━━ Recorded information
(** The listing shows a file where something would have to be kept below. *)
Lemma loose_file p l n x :
  snapshot p l → (n, x) ∈ l → IsDir x = false →
  (∀ q, kept q → (p ++ [n]) `prefix_of` q →
     ∃ q' y, kept q' ∧ m0 !! q' = Some y ∧ (p ++ [n]) `prefix_of` q' ∧ (q' = p ++ [n] → y = Directory)) →
  loose (p ++ [n]).
Proof.
  intros [Hs _] Hn Hx Hq q Hk Hp. destruct (Hq q Hk Hp) as (q' & y & Hk' & Hy & Hp' & Hd).
  specialize (Hs n x q' y Hn Hk' Hy Hp'). case_decide as E; subst x; [|done]. by rewrite (Hd (eq_sym E)) in Hx.
Qed.

Lemma loose_level1 root v l n x :
  (root, v) ∈ caches → snapshot [root; v] l → (n, x) ∈ l → IsDir x = false → loose ([root; v] ++ [n]).
Proof.
  intros Hc Hs Hn Hx. eapply loose_file; [done..|]. intros q Hk [s ->].
  destruct (kept_present root v (n :: s) Hc Hk) as (r & y & Hr & Hy & _ & H1 & _).
  destruct (H1 n s eq_refl) as (r' & -> & Hd). exists (root :: v :: n :: r'), y.
  split_and!; [done|done|by exists r'|]. intros [= ->]. by apply Hd.
Qed.

Lemma loose_level2 root v l n h x :
  (root, v) ∈ caches → root ∉ ["git_repos"; "git_mirrors"] →
  snapshot [root; v; n] l → (h, x) ∈ l → IsDir x = false → loose ([root; v; n] ++ [h]).
Proof.
  intros Hc Hroot Hs Hn Hx. eapply loose_file; [done..|]. intros q Hk [s ->].
  destruct (kept_present root v (n :: h :: s) Hc Hk) as (r & y & Hr & Hy & _ & _ & H2).
  destruct (H2 n h s Hroot eq_refl) as (r' & -> & Hd). exists (root :: v :: n :: h :: r'), y.
  split_and!; [done|done|by exists r'|]. intros [= ->]. by apply Hd.
Qed.

Lemma scanRoot_fine root v options body :
  (root, v) ∈ caches →
  (∀ l info, snapshot [root; v] l → info ∈ l → yields SInv (body info) (fine (λ _, True))) →
  yields SInv (scanRoot [root; v] options body) (fine (λ _, True)).
Proof.
  intros Hc Hb. unfold scanRoot. eapply fine_bind; [by apply tryIO_yields; [apply Stat_yields|intros w []]|].
  intros [n|e|w] [Hn Hnp]; [|by case_match; [apply fine_ret|apply fine_throw]|by destruct (Hnp w)].
  destruct (IsDir n) eqn:Ed; cbn [negb].
  - eapply fine_bind; [by eapply orDrop_fine; [apply ReadDir_yields|intros w []]|].
    intros l Hl. apply fine_for_each. intros info. by apply Hb.
  - apply removeOr_fine. intros q Hk [s ->].
    destruct (kept_present root v s Hc Hk) as (r & y & Hr & Hy & Hne & _).
    specialize (Hn _ y Hr Hy (ex_intro _ r eq_refl)). case_decide as E; [naive_solver|by subst n].
Qed.

(** *** Mirrors *)

(** What was read of the entry [e], when the reads have succeeded. *)
Lemma entry_loose e la :
  (∀ q, kept q → e `prefix_of` q → m0 !! e = Some Directory ∧ (recent now m0 e ∨ unreadable m0 e)) →
  entryDir e →
  (∀ q x, (∀ s, kept (e ++ s)) → e `prefix_of` q → m0 !! q = Some x →
     fails OpStat q = false ∧ (x = Directory → fails OpReadDir q = false)) →
  ((kept (e ++ ["last_access_at"]) → fails OpRead (e ++ ["last_access_at"]) = false)
   ∧ ∀ data sz mt, kept (e ++ ["last_access_at"]) →
       m0 !! (e ++ ["last_access_at"]) = Some (Regular data sz mt) → la = parseTimestamp data) →
  (∀ id, e = ["git_worktrees"; GitWorktreesCacheVersion; "local"; id] →
     kept (e ++ ["git_dir"]) → fails OpRead (e ++ ["git_dir"]) = false) →
  preservedAt now la = true ∨ loose e.
Proof.
  intros Hinv He Hsize [Hread Hla] Horigin.
  destruct (preservedAt now la) eqn:Ep; [by left|right]. intros q Hk Hp.
  destruct (Hinv q Hk Hp) as [Hd Hr]. destruct (kept_entry_all e He Hd Hr) as [_ Hall].
  destruct Hr as [(data & sz & mt & Hm & Hpres)|Hu].
  - rewrite (Hla _ _ _ (Hall _) Hm) in Ep. congruence.
  - destruct Hu as [Hf|q' x Hq' Hx Hf|q' Hq' Hx Hf|id E Hf].
    + by rewrite (Hread (Hall _)) in Hf.
    + destruct (Hsize q' x Hall Hq' Hx). congruence.
    + destruct (Hsize q' _ Hall Hq' Hx) as [_ Hd']. rewrite Hd' in Hf; done.
    + by rewrite (Horigin id E (Hall _)) in Hf.
Qed.
Lemma gone_sub entry m m' : gone entry m → m' ⊆ m → gone entry m'.
Proof.
  intros Hg Hsub p q Hp Hs Hq. specialize (Hg p q Hp Hs Hq).
  destruct (m' !! q) eqn:E; [|done]. eapply lookup_weaken in E; [|done]. congruence.
Qed.

Lemma for_each_RemovePath scope l m m' u :
  for_each l (λ p, RemovePathWithEmptyParentDirsInsideScope scope p) m = (m', Ok u) →
  m' ⊆ m ∧ ∀ p q, p ∈ l → IsSubpathOfBasePath scope p = true → p `prefix_of` q → m' !! q = None.
Proof.
  revert m. induction l as [|p l IH]; intros m; cbn.
  { intros [= -> _]. split; [done|]. intros p q Hp. by apply elem_of_nil in Hp. }
  unfold mbind, M_bind. destruct (RemovePathWithEmptyParentDirsInsideScope scope p m) as [m1 [u1|e|w]] eqn:Er; [|done|done].
  intros Hl. apply IH in Hl as [Hsub Hl].
  pose proof (RemovePath_shrinks m scope p m (reflexivity _)) as Hsub1. rewrite Er in Hsub1. cbn in Hsub1.
  split; [by etrans|]. intros p' q [->|Hp]%elem_of_cons Hs Hq; [|by eapply Hl].
  pose proof (RemovePath_removes _ _ _ _ _ _ Er Hs Hq) as Hg.
  destruct (m' !! q) eqn:E; [|done]. eapply lookup_weaken in E; [|done]. congruence.
Qed.

Lemma keeps_sub_for_each m0 scope l : keeps (λ m, m ⊆ m0) (for_each l (λ p, RemovePathWithEmptyParentDirsInsideScope scope p)).
Proof. apply keeps_for_each. intros p _. apply RemovePath_shrinks. Qed.

(** ** The budget *)

Definition freed (entries : list GitDataEntry) : Z := foldr Z.add 0%Z (GetSize <$> entries).

(** The entries whose origin has not come back. *)
Definition removable (options : removeOptions) (entries : list GitDataEntry) : list GitDataEntry :=
  filter (λ d, originBack d options = Ok false) entries.

(** Why the loop ends before [rest], with the file system [m']. *)
Inductive removalEnds (options : removeOptions) (m' : fs) (est : Z) : list GitDataEntry → option gcErr → Prop :=
| ends_exhausted : removalEnds options m' est [] None
| ends_budget rest : (BytesToFree options <= est)%Z → removalEnds options m' est rest None
| ends_usage rest used :
    rm_DryRun options = false → GetUsedBytes options m' = Some used → (used <= TargetVolumeUsageBytes options)%Z →
    removalEnds options m' est rest None
| ends_origin d rest e : originBack d options = Err e → removalEnds options m' est (d :: rest) (Some e)
| ends_removal d rest e :
    rm_DryRun options = false → originBack d options = Ok false →
    removalEnds options m' est (d :: rest) (Some (IOFailed e)).

Lemma removable_cons options d l :
  removable options (d :: l) = if decide (originBack d options = Ok false) then d :: removable options l else removable options l.
Proof. unfold removable. rewrite filter_cons. by case_decide. Qed.

Lemma wrapUint64_add a b : wrapUint64 (wrapUint64 a + b) = wrapUint64 (a + b).
Proof. unfold wrapUint64. by rewrite Z.add_mod_idemp_l. Qed.

Lemma removal_dry l m : for_each (A := path) l (λ _, mret tt) m = ((m, Ok tt) : fs * outcome ioErr unit).
Proof. by induction l. Qed.

(** What the loop over [entries] does from the estimate [est]. *)
Definition removalSpec (options : removeOptions) (entries : list GitDataEntry) (est : Z) (m m' : fs)
    (r : outcome gcErr (Z * option gcErr)) : Prop :=
  m' ⊆ m ∧ (rm_DryRun options = true → m' = m)
  ∧ ∃ done rest est' err, r = Ok (est', err) ∧ entries = done ++ rest
    ∧ est' = wrapUint64 (est + freed (removable options done))
    ∧ removalEnds options m' est' rest err
    ∧ (∀ pre, pre `prefix_of` done → pre ≠ done →
        (wrapUint64 (est + freed (removable options pre)) < BytesToFree options)%Z)
    ∧ (rm_DryRun options = false → Forall (λ d, gone d m') (removable options done)).

(** The loop ends before the first entry. *)
Lemma removalSpec_end options entries est m m' err :
  m' ⊆ m → (rm_DryRun options = true → m' = m) → wrapUint64 est = est →
  removalEnds options m' est entries err → removalSpec options entries est m m' (Ok (est, err)).
Proof.
  intros Hsub Hd Hw He. split_and!; [done|done|]. exists [], entries, est, err. split_and!; try done.
  - unfold freed. cbn. by rewrite Z.add_0_r.
  - intros pre Hp Hne. by apply prefix_nil_inv in Hp.
Qed.

(** The loop goes past the first entry. *)
Lemma removalSpec_cons options d l est m m1 m' r :
  (est < BytesToFree options)%Z → wrapUint64 est = est →
  m1 ⊆ m → (rm_DryRun options = true → m1 = m) →
  (originBack d options = Ok false → rm_DryRun options = false → gone d m1) →
  removalSpec options l (wrapUint64 (est + freed (removable options [d]))) m1 m' r →
  removalSpec options (d :: l) est m m' r.
Proof.
  intros Hb Hw Hsub Hdry Hg (Hsub' & Hdry' & done & rest & est' & err & -> & -> & Hest & He & Hpre & Hgone).
  assert (Hsplit : ∀ k, wrapUint64 (wrapUint64 (est + freed (removable options [d])) + freed (removable options k))
                      = wrapUint64 (est + freed (removable options (d :: k)))).
  { intros k. rewrite wrapUint64_add, !removable_cons. f_equal. case_decide; cbn; unfold freed; cbn; lia. }
  split_and!; [by etrans|intros Hd; rewrite Hdry', Hdry; done|].
  exists (d :: done), rest, est', err. split_and!; [done|done|by rewrite Hest, Hsplit|done| |].
  - intros [|d' pre] Hp Hne; [unfold freed; cbn; by rewrite Z.add_0_r, Hw|].
    apply prefix_cons_inv_1 in Hp as Hd'. apply prefix_cons_inv_2 in Hp. subst d'.
    rewrite <- Hsplit. apply Hpre; [done|congruence].
  - intros Hnd. specialize (Hgone Hnd). rewrite removable_cons. case_decide as Ho; [|done].
    constructor; [|done]. eapply gone_sub; [by apply Hg|done].
Qed.

Lemma freed_one options d : originBack d options = Ok false → freed (removable options [d]) = GetSize d.
Proof. intros Ho. rewrite removable_cons, decide_True by done. unfold freed. cbn. lia. Qed.

Lemma originBack_no_panic d options w : originBack d options ≠ Panic w.
Proof. unfold originBack. destruct d; repeat case_match; done. Qed.

Lemma wrapUint64_idemp z : wrapUint64 (wrapUint64 z) = wrapUint64 z.
Proof. unfold wrapUint64. by rewrite Z.mod_mod. Qed.

Lemma for_each_terminates scope l :
  yields (λ _, True) (for_each l (λ p, RemovePathWithEmptyParentDirsInsideScope scope p)) noPanic.
Proof.
  induction l as [|p l IH]; cbn; [by apply yields_ret|].
  eapply (yields_bind _ _ _ noPanic); [apply RemovePath_terminates|by intros _ _|done|by intros w Hw; destruct (Hw w)].
Qed.

Lemma removeLoop_spec options entries est m :
  (est < BytesToFree options)%Z → wrapUint64 est = est →
  let '(m', r) := removeLoop options entries est m in removalSpec options entries est m m' r.
Proof.
  revert est m. induction entries as [|d l IH]; intros est m Hb Hw; cbn [removeLoop].
  { cbn. apply removalSpec_end; try done. constructor. }
  destruct (originBack d options) as [[]|e|w] eqn:Eo.
  - specialize (IH est m Hb Hw). destruct (removeLoop options l est m) as [m' r].
    apply (removalSpec_cons _ _ _ _ _ m); try done; [congruence|].
    rewrite removable_cons, decide_False by congruence. unfold freed. cbn. by rewrite Z.add_0_r, Hw.
  - unfold mbind, M_bind, try. set (body := for_each _ _).
    assert (Hbody : ∀ m1 o, body m = (m1, o) → m1 ⊆ m ∧ (rm_DryRun options = true → m1 = m ∧ o = Ok tt)
              ∧ (rm_DryRun options = false → o = Ok tt → gone d m1)).
    { intros m1 o E. subst body. destruct (rm_DryRun options).
      - rewrite removal_dry in E. by injection E as <- <-.
      - split_and!; [|done|].
        + pose proof (keeps_sub_for_each m (GetCacheBasePath d) (GetPaths d) m (reflexivity _)) as Hs.
          by rewrite E in Hs.
        + intros _ ->. apply for_each_RemovePath in E as [_ Hg]. exact Hg. }
    assert (Hnp : ∀ w, snd (body m) ≠ Panic w).
    { intros w. subst body. destruct (rm_DryRun options); [by rewrite removal_dry|].
      by apply (for_each_terminates (GetCacheBasePath d) (GetPaths d) m). }
    destruct (body m) as [m1 o] eqn:Ebody. destruct (Hbody _ _ eq_refl) as (Hsub & Hdry & Hg).
    destruct o as [[]|e|w]; [| |by destruct (Hnp w)].
    + set (est1 := wrapUint64 (est + GetSize d)).
      assert (Hw1 : wrapUint64 est1 = est1) by apply wrapUint64_idemp.
      assert (Hnext : ∀ m' r, removalSpec options l est1 m1 m' r → removalSpec options (d :: l) est m m' r).
      { intros m' r Hr. apply (removalSpec_cons _ _ _ _ _ m1); [done|done|done|naive_solver|naive_solver|].
        by rewrite freed_one. }
      assert (Hend : ∀ err, removalEnds options m1 est1 l err → removalSpec options (d :: l) est m m1 (Ok (est1, err))).
      { intros err He. by apply Hnext, removalSpec_end. }
      destruct (Z.leb_spec (BytesToFree options) est1) as [Hle|Hlt]; [cbn; apply Hend; by constructor|].
      specialize (IH est1 m1 Hlt Hw1). destruct (removeLoop options l est1 m1) as [m' r] eqn:El.
      destruct (rm_DryRun options) eqn:Edry; [rewrite El; by apply Hnext|].
      cbn. destruct (GetUsedBytes options m1) as [used|] eqn:Eu; [|rewrite El; by apply Hnext].
      destruct (Z.leb_spec used (TargetVolumeUsageBytes options)); [|rewrite El; by apply Hnext].
      cbn. apply Hend. by apply (ends_usage _ _ _ _ used).
    + cbn. destruct (rm_DryRun options) eqn:Edry; [naive_solver|].
      apply removalSpec_end; [done|congruence|done|]. by constructor.
  - cbn. apply removalSpec_end; try done. by constructor.
  - by apply originBack_no_panic in Eo.
Qed.

End removal.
━━━━
Exercise instructions:
Each line from the top of the records above through the line containing "intros Hc Hs" needs to be transcribed exactly, and no line after it.

Result for this exercise:
(** The listing shows a file where something would have to be kept below. *)
Lemma loose_file p l n x :
  snapshot p l → (n, x) ∈ l → IsDir x = false →
  (∀ q, kept q → (p ++ [n]) `prefix_of` q →
     ∃ q' y, kept q' ∧ m0 !! q' = Some y ∧ (p ++ [n]) `prefix_of` q' ∧ (q' = p ++ [n] → y = Directory)) →
  loose (p ++ [n]).
Proof.
  intros [Hs _] Hn Hx Hq q Hk Hp. destruct (Hq q Hk Hp) as (q' & y & Hk' & Hy & Hp' & Hd).
  specialize (Hs n x q' y Hn Hk' Hy Hp'). case_decide as E; subst x; [|done]. by rewrite (Hd (eq_sym E)) in Hx.
Qed.

Lemma loose_level1 root v l n x :
  (root, v) ∈ caches → snapshot [root; v] l → (n, x) ∈ l → IsDir x = false → loose ([root; v] ++ [n]).
Proof.
  intros Hc Hs Hn Hx. eapply loose_file; [done..|]. intros q Hk [s ->].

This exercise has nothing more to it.